Work order
With the line containing "public_text match public_message with" as the starting point, output every line of the data below through its final line, character for character.

Material provided

(* ===== verification/Messages.v ===== *)
(** * Texts and messages for the model  (src/.../messages.py)

    What the program shows of an error, and the redaction of structured data.  The
    redaction of a text is a set of regular expressions, which are a parameter. *)

From S2P Require Import Prelude PyDict Text PyVal.
From Stdlib Require Import String Ascii NArith.

#[local] Open Scope string_scope.
#[local] Open Scope bool_scope.
#[local] Open Scope Z_scope.

Definition sensitive_key_names : list string :=
  ["apikey"; "authorization"; "authorizationheader"; "authtoken"; "bearertoken"; "clientsecret";
   "clienttoken"; "cookie"; "credential"; "idempotencykey"; "password"; "privatekey";
   "proxyauthorization"; "refreshtoken"; "secret"; "secretkey"; "sessiontoken"; "token"; "xapikey";
   "accesstoken"].

Definition sensitive_key_suffixes : list string :=
  ["accesstoken"; "apikey"; "authtoken"; "bearertoken"; "clientsecret"; "clienttoken"; "cookie";
   "credential"; "password"; "privatekey"; "refreshtoken"; "secret"; "secretkey"; "sessiontoken"].

(** [_normalized_sensitive_key]; a character outside ASCII counts as alphanumeric. *)
Definition is_ascii (ch : string) : bool :=
  match ch with String c EmptyString => N.ltb (N_of_ascii c) 128 | _ => false end.
Definition normalized_sensitive_key (key : string) : string :=
  String.concat "" (List.filter (fun ch => ascii_alnum ch || negb (is_ascii ch))
                      (utf8_chars (casefold_text key))).

(** [s.endswith(p)] *)
Definition ends_with (p s : string) : bool :=
  let n := String.length s in let m := String.length p in
  Nat.leb m n && String.eqb (String.substring (n - m) m s) p.

(** [is_sensitive_key] *)
Definition is_sensitive_key (key : string) : bool :=
  let k := normalized_sensitive_key key in
  mem_str k sensitive_key_names || existsb (fun p => ends_with p k) sensitive_key_suffixes.

(** [message\[:n\]] *)
Definition first_chars (n : nat) (s : string) : string := String.concat "" (firstn n (utf8_chars s)).

Section Redaction.
(** [redact_sensitive_text] *)
Context (redact : string -> string).

(** [redact_sensitive_data] *)
Fixpoint redact_sensitive_data (v : pyval) : pyval :=
  match v with
  | VDict d =>
      VDict ((fix entries (d : pydict) : pydict :=
                match d with
                | [] => []
                | (k, x) :: d' =>
                    (k, if is_sensitive_key k then VStr "<redacted>" else redact_sensitive_data x)
                    :: entries d'
                end) d)
  | VList l => VList (map redact_sensitive_data l)
  | VStr s => VStr (redact s)
  | _ => v
  end.

Definition redacted_details (d : pydict) : pydict :=
  map (fun kv => (fst kv, if is_sensitive_key (fst kv) then VStr "<redacted>"
                          else redact_sensitive_data (snd kv))) d.

Lemma redact_dict d : redact_sensitive_data (VDict d) = VDict (redacted_details d).
Proof. cbn. f_equal. induction d as [|[k v] d IH]; [done|]. cbn. by rewrite IH. Qed.

Lemma redacted_get d k :
  is_sensitive_key k = false ->
  jget (redacted_details d) k = redact_sensitive_data (jget d k).
Proof.
  intros Hk. unfold jget. induction d as [|[k' v] d IH]; [done|]. cbn.
  destruct (String.eqb_spec k k') as [->|]; [by rewrite Hk|done].
Qed.

(** The text of a candidate that is not empty, redacted and cut to 500 characters *)
Definition public_text (candidate fallback : string) : string :=
  let message := redact (strip candidate) in
  let message := if nonempty message then message else fallback in
  if 500 <? py_len message then first_chars 500 message ++ "<truncated>" else message.

(** [public_error_message] of an exception, by its attribute [public_message], and of a
    text *)
Definition error_text (public_message : option string) (fallback : string) : string :=
  public_text match public_message with
              | Some m => if blank m then fallback else m
              | None => fallback
              end fallback.
Definition message_text (message fallback : string) : string :=
  public_text (if nonempty message then message else fallback) fallback.
End Redaction.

Solution below
  public_text match public_message with
              | Some m => if blank m then fallback else m
              | None => fallback
              end fallback.
Definition message_text (message fallback : string) : string :=
  public_text (if nonempty message then message else fallback) fallback.
End Redaction.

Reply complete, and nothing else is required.